[DATA SUPPLIED]
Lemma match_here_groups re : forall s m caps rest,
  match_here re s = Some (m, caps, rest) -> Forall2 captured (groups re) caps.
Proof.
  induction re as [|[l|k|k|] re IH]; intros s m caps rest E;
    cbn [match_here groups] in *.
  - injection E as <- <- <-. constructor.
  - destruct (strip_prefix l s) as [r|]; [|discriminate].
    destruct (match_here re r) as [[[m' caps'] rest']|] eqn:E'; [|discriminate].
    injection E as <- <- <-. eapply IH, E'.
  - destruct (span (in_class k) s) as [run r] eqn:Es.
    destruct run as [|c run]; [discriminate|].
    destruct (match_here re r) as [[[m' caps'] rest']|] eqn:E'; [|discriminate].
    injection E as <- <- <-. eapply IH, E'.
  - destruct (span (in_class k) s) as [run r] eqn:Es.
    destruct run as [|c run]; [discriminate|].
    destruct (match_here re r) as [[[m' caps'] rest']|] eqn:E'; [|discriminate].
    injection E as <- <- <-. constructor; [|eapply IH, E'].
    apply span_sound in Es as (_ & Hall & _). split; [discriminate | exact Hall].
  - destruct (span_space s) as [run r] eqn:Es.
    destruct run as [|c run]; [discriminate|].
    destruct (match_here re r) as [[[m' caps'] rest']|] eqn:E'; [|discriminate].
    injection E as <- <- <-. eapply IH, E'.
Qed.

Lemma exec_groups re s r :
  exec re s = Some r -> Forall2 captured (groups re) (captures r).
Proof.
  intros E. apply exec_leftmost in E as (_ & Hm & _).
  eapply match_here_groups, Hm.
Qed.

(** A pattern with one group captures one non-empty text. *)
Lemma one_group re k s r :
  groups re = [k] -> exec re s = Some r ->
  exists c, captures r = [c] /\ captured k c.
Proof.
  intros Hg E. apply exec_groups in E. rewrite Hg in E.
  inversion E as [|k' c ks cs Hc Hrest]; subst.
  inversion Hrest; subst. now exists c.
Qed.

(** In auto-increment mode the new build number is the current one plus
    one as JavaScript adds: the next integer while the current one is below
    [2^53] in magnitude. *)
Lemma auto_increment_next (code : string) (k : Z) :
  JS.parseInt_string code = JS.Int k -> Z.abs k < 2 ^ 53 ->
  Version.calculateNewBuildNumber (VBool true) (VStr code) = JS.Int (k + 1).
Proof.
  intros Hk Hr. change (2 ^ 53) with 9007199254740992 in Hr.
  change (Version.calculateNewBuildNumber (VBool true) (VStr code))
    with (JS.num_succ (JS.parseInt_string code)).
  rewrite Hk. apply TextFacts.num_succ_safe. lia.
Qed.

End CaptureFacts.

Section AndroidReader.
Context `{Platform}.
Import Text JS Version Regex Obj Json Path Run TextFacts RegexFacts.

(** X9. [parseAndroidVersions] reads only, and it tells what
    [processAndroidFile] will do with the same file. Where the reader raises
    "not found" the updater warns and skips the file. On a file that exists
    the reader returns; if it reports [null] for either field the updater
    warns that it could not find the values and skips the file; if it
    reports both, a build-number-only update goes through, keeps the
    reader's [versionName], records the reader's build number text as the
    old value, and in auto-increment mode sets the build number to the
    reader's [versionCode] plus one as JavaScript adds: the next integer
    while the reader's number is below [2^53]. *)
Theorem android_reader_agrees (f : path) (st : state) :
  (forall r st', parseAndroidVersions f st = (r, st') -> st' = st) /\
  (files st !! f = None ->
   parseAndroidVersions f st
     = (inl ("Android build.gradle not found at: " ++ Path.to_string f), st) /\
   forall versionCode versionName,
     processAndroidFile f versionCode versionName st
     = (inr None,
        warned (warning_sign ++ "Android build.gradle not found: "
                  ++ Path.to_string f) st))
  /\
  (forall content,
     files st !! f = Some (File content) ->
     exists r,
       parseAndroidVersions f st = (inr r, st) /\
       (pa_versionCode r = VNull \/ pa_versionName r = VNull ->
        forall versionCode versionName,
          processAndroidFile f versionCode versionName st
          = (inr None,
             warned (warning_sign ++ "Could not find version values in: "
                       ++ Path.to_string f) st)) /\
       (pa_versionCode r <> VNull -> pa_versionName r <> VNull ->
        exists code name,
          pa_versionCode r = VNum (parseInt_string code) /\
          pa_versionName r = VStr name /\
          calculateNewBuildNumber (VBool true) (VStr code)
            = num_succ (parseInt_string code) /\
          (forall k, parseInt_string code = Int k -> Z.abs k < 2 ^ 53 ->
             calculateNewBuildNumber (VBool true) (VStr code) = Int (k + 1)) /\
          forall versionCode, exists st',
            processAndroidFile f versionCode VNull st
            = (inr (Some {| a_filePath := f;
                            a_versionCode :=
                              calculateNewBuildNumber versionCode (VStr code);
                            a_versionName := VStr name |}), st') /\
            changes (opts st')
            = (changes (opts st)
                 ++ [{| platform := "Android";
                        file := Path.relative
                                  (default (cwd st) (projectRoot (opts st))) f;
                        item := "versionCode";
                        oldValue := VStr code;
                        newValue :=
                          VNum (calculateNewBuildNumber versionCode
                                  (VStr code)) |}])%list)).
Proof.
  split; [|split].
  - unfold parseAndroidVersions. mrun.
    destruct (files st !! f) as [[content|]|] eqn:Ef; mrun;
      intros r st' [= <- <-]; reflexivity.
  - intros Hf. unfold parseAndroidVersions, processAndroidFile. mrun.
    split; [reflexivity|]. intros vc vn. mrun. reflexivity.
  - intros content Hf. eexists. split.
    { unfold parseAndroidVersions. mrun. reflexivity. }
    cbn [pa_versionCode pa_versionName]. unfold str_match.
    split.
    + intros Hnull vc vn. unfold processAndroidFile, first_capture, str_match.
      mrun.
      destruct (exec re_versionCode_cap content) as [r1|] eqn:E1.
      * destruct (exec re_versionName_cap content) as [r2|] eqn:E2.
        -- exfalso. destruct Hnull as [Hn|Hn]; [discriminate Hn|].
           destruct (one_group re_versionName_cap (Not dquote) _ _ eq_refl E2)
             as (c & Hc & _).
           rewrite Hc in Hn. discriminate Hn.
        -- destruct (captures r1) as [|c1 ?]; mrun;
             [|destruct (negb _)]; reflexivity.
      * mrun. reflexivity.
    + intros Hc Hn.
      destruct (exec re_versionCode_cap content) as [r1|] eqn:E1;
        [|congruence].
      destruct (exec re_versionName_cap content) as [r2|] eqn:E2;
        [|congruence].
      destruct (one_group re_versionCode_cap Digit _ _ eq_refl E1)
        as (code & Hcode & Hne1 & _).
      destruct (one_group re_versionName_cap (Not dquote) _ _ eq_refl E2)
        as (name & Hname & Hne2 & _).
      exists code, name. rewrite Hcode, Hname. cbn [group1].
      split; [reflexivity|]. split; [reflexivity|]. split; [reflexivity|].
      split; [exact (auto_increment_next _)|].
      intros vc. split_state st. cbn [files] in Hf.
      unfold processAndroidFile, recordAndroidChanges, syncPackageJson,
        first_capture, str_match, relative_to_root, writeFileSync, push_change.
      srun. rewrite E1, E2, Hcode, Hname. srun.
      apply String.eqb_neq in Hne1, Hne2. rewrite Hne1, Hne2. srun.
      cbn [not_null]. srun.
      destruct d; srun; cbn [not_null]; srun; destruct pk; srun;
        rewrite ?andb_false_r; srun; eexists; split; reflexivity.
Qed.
[/DATA SUPPLIED]
Pull out all lines containing the word "that" from the entries above.

    "not found" the updater warns and skips the file. On a file that exists
    warns that it could not find the values and skips the file; if it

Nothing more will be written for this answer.